At just under 50,000 bopd, the Monterey Formation diatomite reservoir is currently producing the most oil at Belridge. It is also a very unique reservoir and may be one of the first unconventional shale reservoirs to be produced commercially. “Fluids move very slowly through this reservoir at only 0.3 to 1.0m per year,” says Malcolm. “It has extremely high porosity, a large surface area per unit volume, and is highly compressible; all very challenging characteristics for a reservoir that can be 300 to 400m thick.”

“The first horizontal wells were aligned parallel to the anticline axis and completed with multiple transverse fracs,” explains Malcolm. “This area had limited productivity and since then nearly all our horizontal wells have been drilled along the flanks of the anticline and completed with longitudinal fracs along the wellbore. After multi-stage fraccing, these wells have proven to be very successful.”

“Water injection is essential to improve oil recovery and to maintain reservoir pressure to avoid compaction in the diatomite. With this massive, thick reservoir, accurate placement of injectors is warranted,” states Malcolm. “To solve this problem, we are using a multifaceted approach. Open-hole Repeat Formation Tester (RFT) data allows us to easily locate where additional injection support is needed to maintain hydrostatic formation pressure. In that same content, we are using satellite data every 24 days to compare surface subsidence caused by reservoir compaction. This allows us to monitor conformance of injection and production across the field.

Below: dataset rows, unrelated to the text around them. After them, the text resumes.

Lemma fieldCapacity_render segs :
  Forall segment_ok segs -> GoInt.in_range (segments_sum segs) ->
  fieldCapacity (render_field segs) = Ret (segments_sum segs).
Proof.
  intros Hs Hr. destruct segs as [|s segs]; [reflexivity|].
  rewrite fieldCapacity_shaped.
  - rewrite Split_render_field, pieces_sum_render, wrap_id by (assumption || discriminate).
    reflexivity.
  - apply render_field_nonempty; [assumption|discriminate].
  - rewrite Split_render_field by (assumption || discriminate).
    apply Forall_map. eapply Forall_impl; [exact Hs|]. apply piece_shaped_render.
Qed.

(** ** Runs of the program *)

Section Runs.
Context {api : routeros.API} {json : JSONString}.

Ltac run :=
  unfold binding, getPoolRange, getPoolUsed, aggregate, main, jserror, Query,
    write_stdout, write_stderr, os_Exit, lift, mbind, mret, M_bind, M_ret;
  simpl.

Lemma bind_run {A B} (m : M A) (f : A -> M B) w :
  (m ≫= f) w =
    match m w with
    | (w', Ret a) => f a w'
    | (w', Exit code) => (w', Exit code)
    | (w', Panic p) => (w', Panic p)
    end.
Proof. reflexivity. Qed.

Lemma getPoolRange_run pool w c r :
  routeros.query (client w) "/ip/pool/print" (poolQuery pool) = (c, r) ->
  getPoolRange pool w =
    (asked w c "/ip/pool/print" (poolQuery pool) r,
     match r with
     | routeros.Fail err => Ret ([], Some err)
     | routeros.Ok res => (fun rs => (rs, None)) <$> replyRanges res
     end).
Proof.
  intros Q. run. rewrite Q.
  destruct r as [res|err]; [|reflexivity].
  unfold replyRanges, fieldRanges.
  destruct (routeros.SubPairs res) as [|sp rest]; [reflexivity|].
  destruct (decide (mapGet sp "ranges" = "")); [reflexivity|].
  destruct (rangeLoop _ _); reflexivity.
Qed.

Lemma getPoolUsed_run pool w c r :
  routeros.query (client w) "/ip/pool/used/print" (usedQuery pool) = (c, r) ->
  getPoolUsed pool w =
    (asked w c "/ip/pool/used/print" (usedQuery pool) r,
     match r with
     | routeros.Fail err => Ret ([], Some err)
     | routeros.Ok res =>
         Ret (map (fun s => mapGet s "address") (routeros.SubPairs res), None)
     end).
Proof. intros Q. run. rewrite Q. destruct r; reflexivity. Qed.


Lemma binding_skip js pr pools w :
  ~ has_pool pr -> binding js pr pools w = (w, Ret pools).
Proof.
  unfold has_pool, binding. intros Hp.
  destruct (decide (mapGet pr "address-pool" = "")); [reflexivity|tauto].
Qed.

Lemma binding_run js pr pools w c1 r1 :
  has_pool pr ->
  routeros.query (client w) "/ip/pool/print"
    (poolQuery (mapGet pr "address-pool")) = (c1, r1) ->
  let name := mapGet pr "address-pool" in
  let w1 := asked w c1 "/ip/pool/print" (poolQuery name) r1 in
  binding js pr pools w =
    match r1 with
    | routeros.Fail err => (complained w1 (pool_diag js name err), Exit 1)
    | routeros.Ok res =>
        match replyRanges res ≫= poolSize with
        | Ret size =>
            let '(c2, r2) :=
              routeros.query c1 "/ip/pool/used/print" (usedQuery name) in
            let w2 := asked w1 c2 "/ip/pool/used/print" (usedQuery name) r2 in
            match r2 with
            | routeros.Fail err => (complained w2 (used_diag js name err), Exit 1)
            | routeros.Ok res2 =>
                let p := record_of pr size res2 in
                (if js then w2 else printed w2 (text_line p), Ret (pools ++ [p]))
            end
        | Exit code => (w1, Exit code)
        | Panic p => (w1, Panic p)
        end
    end.
Proof.
  intros Hp Q name w1. subst name w1. unfold binding.
  destruct (decide (mapGet pr "address-pool" = "")) as [E|_]; [destruct (Hp E)|].
  rewrite bind_run, (getPoolRange_run _ _ _ _ Q).
  destruct r1 as [res|err].
  2:{ simpl. destruct js; reflexivity. }
  destruct (replyRanges res) as [pool| |]; simpl; [|reflexivity|reflexivity].
  rewrite bind_run. unfold lift at 1.
  destruct (poolSize pool) as [size| |]; simpl; [|reflexivity|reflexivity].
  destruct (routeros.query c1 "/ip/pool/used/print" _) as [c2 r2] eqn:Q2.
  rewrite bind_run,
    (getPoolUsed_run _ (asked w c1 "/ip/pool/print" _ (routeros.Ok res)) c2 r2 Q2).
  destruct r2 as [res2|err]; simpl.
  - unfold record_of. rewrite length_map. destruct js; reflexivity.
  - destruct js; reflexivity.
Qed.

Additionally, we have 50 well pilot programs to monitor water injection profiles using distributed temperature sensing (DTS) with the optical fiber between the casing and cement. Full DTS deployment may involve over 1,000 wells. For active reservoir monitoring, microseismic arrays have been deployed to monitor fracture growth and cross-well tomography may be used in the future to detect changes in reservoir fluid content. These are clear examples how new technologies can solve surveillance issues in oil fields.”

“Going forward, and along with trying to recover more oil from existing reservoirs, Aera is drilling new exploration wells into deeper zones throughout the field,” says Malcolm. “To lower our environmental impact, the old gas-fired steam generators may soon be replaced with solar or biomass steam generation. We are also trying to minimize the surface impact with possible redevelopment by multilateral horizontal wells.”

A final life could occur at Belridge towards the end of this century with the recovery of heat from the steamed reservoirs using low temperature geothermal technology. Until then, Aera will continue to apply modern technologies to this giant field to keep producing oil from its huge remaining reserves.

Acknowledgement: Special thanks to Malcolm Allan for his valuable contributions to this article.